| AVAILABLE DATA |

___

(** Another parent for the root of a subtree. *)
Lemma repr_reparent h h' t p p' : (forall a, (occ a t <= 1)%nat) ->
  (forall a, (1 <= occ a t)%nat -> root t <> Some a -> h' !! a = h !! a) ->
  (forall a, root t = Some a -> h' !! a = withParent p' <$> h !! a) ->
  repr h t p -> repr h' t p'.
Proof.
  intros Ho Ha Hr. destruct t as [|a c l r]; cbn; [trivial|]. intros (H1 & H2 & H3).
  cbn in Ho. pose proof (Ho a) as Hoa. rewrite one_eq in Hoa. split; [|split].
  - rewrite (Hr a eq_refl), H1. reflexivity.
  - apply (repr_agree h); [|exact H2]. intros b Hb. apply Ha; cbn; [lia|]. intros [= ->]. lia.
  - apply (repr_agree h); [|exact H3]. intros b Hb. apply Ha; cbn; [lia|]. intros [= ->]. lia.
Qed.

Lemma reprK_agree h h' k r : (forall a, (1 <= occK a k)%nat -> h' !! a = h !! a) -> reprK h k r -> reprK h' k r.
Proof.
  revert r. induction k as [|[[[d a] c] s] k IH]; intros r Ha; cbn; [trivial|]. intros (H1 & H2 & H3).
  split; [|split].
  - rewrite Ha by (cbn; rewrite one_eq; lia). exact H1.
  - apply (repr_agree h); [|exact H2]. intros b Hb. apply Ha. cbn. lia.
  - apply IH; [|exact H3]. intros b Hb. apply Ha. cbn. lia.
Qed.

(** Another child at the end of a path. *)
Lemma reprK_rechild h h' k r r' : (forall a, (occK a k <= 1)%nat) ->
  (forall a, (1 <= occK a k)%nat -> parentOf k <> Some a -> h' !! a = h !! a) ->
  (forall d a c s k', k = (d, a, c, s) :: k' -> h' !! a = withChild d r' <$> h !! a) ->
  reprK h k r -> reprK h' k r'.
Proof.
  intros Ho Ha Hr. destruct k as [|[[[d a] c] s] k]; cbn; [trivial|]. intros (H1 & H2 & H3).
  pose proof (Ho a) as Hoa. cbn in Hoa. rewrite one_eq in Hoa. split; [|split].
  - rewrite (Hr d a c s k eq_refl), H1. now destruct d.
  - apply (repr_agree h); [|exact H2]. intros b Hb. apply Ha; cbn; [lia|]. intros [= ->]. lia.
  - apply (reprK_agree h); [|exact H3]. intros b Hb. apply Ha; cbn; [lia|]. intros [= ->]. lia.
Qed.

(** *** Steps *)

Definition altS (f : RbNode -> RbNode) (a : nat) (st : Store) : Store := mkStore (alter f a (mem st)) (rbNode st).

Lemma modify_some f a st n : mem st !! a = Some n -> modify f (Some a) st = Some (altS f a st).
Proof.
  intros H. unfold modify, altS. cbn. rewrite H. cbn. do 2 f_equal.
  apply map_eq. intros b. destruct (decide (b = a)) as [->|].
  - now rewrite lookup_insert_eq, lookup_alter_eq, H.
  - now rewrite lookup_insert_ne, lookup_alter_ne by congruence.
Qed.

Lemma setC_some d v a st n : mem st !! a = Some n -> setC d v (Some a) st = Some (altS (withChild d v) a st).
Proof. intros H. destruct d; apply (modify_some _ _ _ _ H). Qed.

Lemma setParent_some v a st n : mem st !! a = Some n -> setParent v (Some a) st = Some (altS (withParent v) a st).
Proof. apply modify_some. Qed.

Lemma setColor_some c a st n : mem st !! a = Some n ->
  setColor c (Some a) st = Some (altS (fun n => mkNode (rbParent n) (rbRight n) (rbLeft n) c) a st).
Proof. apply modify_some. Qed.

Definition childOf (d : bool) (n : RbNode) : option nat := if d then rbLeft n else rbRight n.

Lemma getC_some d a st n : mem st !! a = Some n -> getC d (Some a) st = Some (childOf d n).
Proof. intros H. unfold getC, getLeft, getRight, load. cbn. rewrite H. now destruct d. Qed.

Lemma getParent_some a st n : mem st !! a = Some n -> getParent (Some a) st = Some (rbParent n).
Proof. intros H. unfold getParent, load. cbn. now rewrite H. Qed.

Lemma getColor_some a st n : mem st !! a = Some n -> getColor (Some a) st = Some (color n).
Proof. intros H. unfold getColor, load. cbn. now rewrite H. Qed.

Lemma altS_eq f a st n : mem st !! a = Some n -> mem (altS f a st) !! a = Some (f n).
Proof. intros H. cbn. now rewrite lookup_alter_eq, H. Qed.

Lemma altS_ne f a b st : b <> a -> mem (altS f a st) !! b = mem st !! b.
Proof. intros H. cbn. apply lookup_alter_ne. congruence. Qed.

Lemma childOf_cell d p e t s c : childOf d (cell p e t s c) = if Bool.eqb d e then t else s.
Proof. now destruct d, e. Qed.

Lemma withChild_cell d v p e t s c :
  withChild d v (cell p e t s c) = if Bool.eqb d e then cell p e v s c else cell p e t v c.
Proof. now destruct d, e. Qed.

(** The border of a subtree. *)
Definition reparented (t : option nat) (p : option nat) (st : Store) : Store :=
  match t with Some b => altS (withParent p) b st | None => st end.

Lemma reparent_step t p st : (forall b, t = Some b -> is_Some (mem st !! b)) ->
  match t with Some _ => setParent p t st | None => Some st end = Some (reparented t p st).
Proof. destruct t as [b|]; [|reflexivity]. intros H. destruct (H b eq_refl) as [n Hn]. apply (setParent_some _ _ _ _ Hn). Qed.

Lemma reparented_ne t p st a : t <> Some a -> mem (reparented t p st) !! a = mem st !! a.
Proof. destruct t as [b|]; [|reflexivity]. intros H. apply altS_ne. congruence. Qed.

Lemma reparented_eq p st a : mem (reparented (Some a) p st) !! a = withParent p <$> mem st !! a.
Proof. cbn. apply lookup_alter_eq. Qed.

Lemma reparented_root t p st : rbNode (reparented t p st) = rbNode st.
Proof. now destruct t. Qed.

(** The border of a path. *)
Definition linked (k : path) (y : option nat) (st : Store) : Store :=
  match k with
  | [] => setRoot y st
  | (e, q, _, _) :: _ => altS (withChild e y) q st
  end.

Lemma linked_ne k y st a : parentOf k <> Some a -> mem (linked k y st) !! a = mem st !! a.
Proof. destruct k as [|[[[e q] c] s] k]; [reflexivity|]. cbn [parentOf]. intros H. apply altS_ne. congruence. Qed.

Lemma linked_eq e q c s k y st : mem (linked ((e, q, c, s) :: k) y st) !! q = withChild e y <$> mem st !! q.
Proof. cbn. apply lookup_alter_eq. Qed.

Lemma rbNode_linked k y st : rbNode (linked k y st) = match parentOf k with None => y | Some _ => rbNode st end.
Proof. now destruct k as [|[[[e q] c] s] k]. Qed.

Lemma rootK_linked k y st r : rbNode st = rootK k r -> rbNode (linked k y st) = rootK k y.
Proof. destruct k as [|[[[e q] c] s] k]; [reflexivity|]. intros H. exact H. Qed.

(** The code finds the side of [x] by comparing it with one child. *)
Lemma relink d k x y st : (forall e q c s k', k = (e, q, c, s) :: k' ->
    exists p, mem st !! q = Some (cell p e (Some x) (root s) c) /\ root s <> Some x) ->
  match parentOf k with
  | Some _ => pc ← getC d (parentOf k) st;
              if same (Some x) pc then setC d y (parentOf k) st else setC (negb d) y (parentOf k) st
  | None => Some (setRoot y st)
  end = Some (linked k y st).
Proof.
  intros H. destruct k as [|[[[e q] c] s] k]; [reflexivity|]. cbn [parentOf linked].
  destruct (H e q c s k eq_refl) as (p & Hq & Hs).
  rewrite (getC_some _ _ _ _ Hq), childOf_cell. cbn [mbind option_bind].
  destruct (Bool.eqb d e) eqn:E.
  - apply eqb_prop in E as ->. rewrite bool_decide_true by reflexivity. apply (setC_some _ _ _ _ _ Hq).
  - rewrite bool_decide_false by congruence.
    assert (negb d = e) as -> by (destruct d, e; cbn in *; congruence). apply (setC_some _ _ _ _ _ Hq).
Qed.

(** Nodes are neither added nor removed by these steps. *)
Definition nodes (st : Store) : gset nat := dom (mem st).

Lemma nodes_altS f a st : nodes (altS f a st) = nodes st.
Proof. apply dom_alter_L. Qed.

Lemma nodes_reparented t p st : nodes (reparented t p st) = nodes st.
Proof. destruct t; [apply nodes_altS|reflexivity]. Qed.

Lemma nodes_linked k y st : nodes (linked k y st) = nodes st.
Proof. destruct k as [|[[[e q] c] s] k]; [reflexivity|apply nodes_altS]. Qed.

(** Contradictions from an address that would occur twice. *)
Lemma parent_occ k a : parentOf k = Some a -> (1 <= occK a k)%nat.
Proof. destruct k as [|[[[e q] c] s] k]; cbn; [discriminate|]. intros [= ->]. rewrite one_eq. lia. Qed.

Ltac at_most_once H a :=
  let H' := fresh "Hocc" in
  pose proof (H a) as H'; rewrite ?occ_mk in H'; cbn [occ occK] in H'; rewrite ?one_eq in H'.

Ltac twice Ho :=
  let E := fresh "E" in
  intros E;
  match type of E with
  | root ?t = Some ?b => pose proof (root_occ b t E); at_most_once Ho b; lia
  | parentOf ?k = Some ?b => pose proof (parent_occ k b E); at_most_once Ho b; lia
  | ?a = ?b => first [subst b; at_most_once Ho a; lia | subst a; at_most_once Ho b; lia]
  end.

(** The memory agrees with [h] away from [x], [y] and the borders of [B] and [k]. *)
Definition awayFrom (h h' : gmap nat RbNode) (x y : nat) (B : tree) (k : path) : Prop :=
  forall a, a <> x -> a <> y -> root B <> Some a -> parentOf k <> Some a -> h' !! a = h !! a.

(** The steps of a rotation, with the content of [x] and [y] at the end. *)
Lemma rotate_steps d k x cx A y cy B C st :
  hold st k (mk d x cx A (mk d y cy B C)) ->
  exists st', rotate d (Some x) st = Some st' /\ nodes st' = nodes st /\ rbNode st' = rootK k (Some y) /\
    awayFrom (mem st) (mem st') x y B k /\
    mem st' !! x = Some (cell (Some y) d (root A) (root B) cx) /\
    mem st' !! y = Some (cell (parentOf k) d (Some x) (root C) cy) /\
    (forall b, root B = Some b -> mem st' !! b = withParent (Some x) <$> mem st !! b) /\
    (forall e q c s k', k = (e, q, c, s) :: k' -> mem st' !! q = withChild e (Some y) <$> mem st !! q).
Proof.
  intros [Ht Hk Hr Ho]. apply repr_mk in Ht as (Hx & HA & Hy). apply repr_mk in Hy as (Hy & HB & HC).
  rewrite root_mk in Hx, Hk, Hr.
  assert (Hxy : x <> y) by twice Ho. assert (HBx : root B <> Some x) by twice Ho.
  assert (HBy : root B <> Some y) by twice Ho. assert (Hkx : parentOf k <> Some x) by twice Ho.
  assert (Hky : parentOf k <> Some y) by twice Ho.
  assert (HBk : forall b, root B = Some b -> parentOf k <> Some b).
  { intros b E. pose proof (root_occ _ _ E). twice Ho. }
  unfold rotate.
  rewrite (getC_some _ _ _ _ Hx), childOf_cell. replace (Bool.eqb (negb d) d) with false by now destruct d.
  cbn [mbind option_bind]. rewrite (getC_some _ _ _ _ Hy), childOf_cell, eqb_reflx. cbn [mbind option_bind].
  rewrite (setC_some _ _ _ _ _ Hx). cbn [mbind option_bind]. set (s1 := altS _ x st).
  assert (H1x : mem s1 !! x = Some (cell (parentOf k) d (root A) (root B) cx)).
  { unfold s1. rewrite (altS_eq _ _ _ _ Hx), withChild_cell. now destruct d. }
  assert (H1 : forall a, a <> x -> mem s1 !! a = mem st !! a) by (intros; now apply altS_ne).
  rewrite reparent_step.
  2:{ intros b E. rewrite H1 by congruence. destruct B; [discriminate|]. injection E as ->. now destruct HB as (-> & _). }
  cbn [mbind option_bind]. set (s2 := reparented (root B) (Some x) s1).
  assert (H2x : mem s2 !! x = mem s1 !! x) by now apply reparented_ne.
  assert (H2y : mem s2 !! y = mem st !! y) by (rewrite <- H1 by congruence; now apply reparented_ne).
  rewrite H1x in H2x. rewrite Hy in H2y. rewrite (getParent_some _ _ _ H2x). cbn [mbind option_bind cell rbParent].
  rewrite (setParent_some _ _ _ _ H2y). cbn [mbind option_bind]. set (s3 := altS _ y s2).
  assert (H3x : mem s3 !! x = mem s2 !! x) by now apply altS_ne. rewrite H2x in H3x.
  assert (H3y : mem s3 !! y = Some (cell (parentOf k) d (root B) (root C) cy))
    by (unfold s3; rewrite (altS_eq _ _ _ _ H2y); reflexivity).
  rewrite (getParent_some _ _ _ H3x). cbn [mbind option_bind cell rbParent].
  assert (H3 : forall a, a <> x -> a <> y -> root B <> Some a -> mem s3 !! a = mem st !! a).
  { intros a Ha1 Ha2 Ha3. unfold s3, s2. now rewrite altS_ne, reparented_ne, H1. }
  rewrite relink.
  2:{ intros e q c s k' ->. cbn in Hk. destruct Hk as (Hq & Hs & _). exists (parentOf k'). cbn [parentOf] in *.
      rewrite H3 by (congruence || (intros E; now apply (HBk q E))). split; [exact Hq|twice Ho]. }
  cbn [mbind option_bind]. set (s4 := linked k (Some y) s3).
  assert (H4y : mem s4 !! y = mem s3 !! y) by now apply linked_ne. rewrite H3y in H4y.
  rewrite (setC_some _ _ _ _ _ H4y). cbn [mbind option_bind]. set (s5 := altS _ y s4).
  assert (H5x : mem s5 !! x = mem s3 !! x) by (unfold s5, s4; rewrite altS_ne, linked_ne by assumption; reflexivity).
  rewrite H3x in H5x. rewrite (setParent_some _ _ _ _ H5x). set (s6 := altS _ x s5). exists s6.
  split; [reflexivity|]. split; [|split; [|split; [|split; [|split; [|split]]]]].
  - unfold s6, s5, s4, s3, s2, s1. now rewrite !nodes_altS, nodes_linked, nodes_altS, nodes_reparented, nodes_altS.
  - apply (rootK_linked _ _ _ (Some x)). unfold s3, s2. cbn [rbNode altS]. now rewrite reparented_root.
  - intros a Ha1 Ha2 Ha3 Ha4. unfold s6, s5, s4. rewrite !altS_ne, linked_ne by assumption. now apply H3.
  - unfold s6. rewrite (altS_eq _ _ _ _ H5x). reflexivity.
  - unfold s6. rewrite altS_ne by congruence. unfold s5. now rewrite (altS_eq _ _ _ _ H4y), withChild_cell, eqb_reflx.
  - intros b E. unfold s6, s5, s4, s3. rewrite !altS_ne by congruence. rewrite linked_ne by now apply HBk.
    rewrite altS_ne by congruence. unfold s2. now rewrite E, reparented_eq, H1 by congruence.
  - intros e q c s k' ->. cbn [parentOf] in *. unfold s6, s5, s4. rewrite !altS_ne by congruence.
    rewrite linked_eq, H3; [reflexivity|congruence|congruence|]. intros E. now apply (HBk q E).
Qed.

___

| EXERCISE DIRECTIONS |
Send back exactly the lines of the listing above starting at the one with "(setRoot y st)" and ending at the one with "- apply eqb_prop", inclusive, and no others.

| EXERCISE RESPONSE |
  | None => Some (setRoot y st)
  end = Some (linked k y st).
Proof.
  intros H. destruct k as [|[[[e q] c] s] k]; [reflexivity|]. cbn [parentOf linked].
  destruct (H e q c s k eq_refl) as (p & Hq & Hs).
  rewrite (getC_some _ _ _ _ Hq), childOf_cell. cbn [mbind option_bind].
  destruct (Bool.eqb d e) eqn:E.
  - apply eqb_prop in E as ->. rewrite bool_decide_true by reflexivity. apply (setC_some _ _ _ _ _ Hq).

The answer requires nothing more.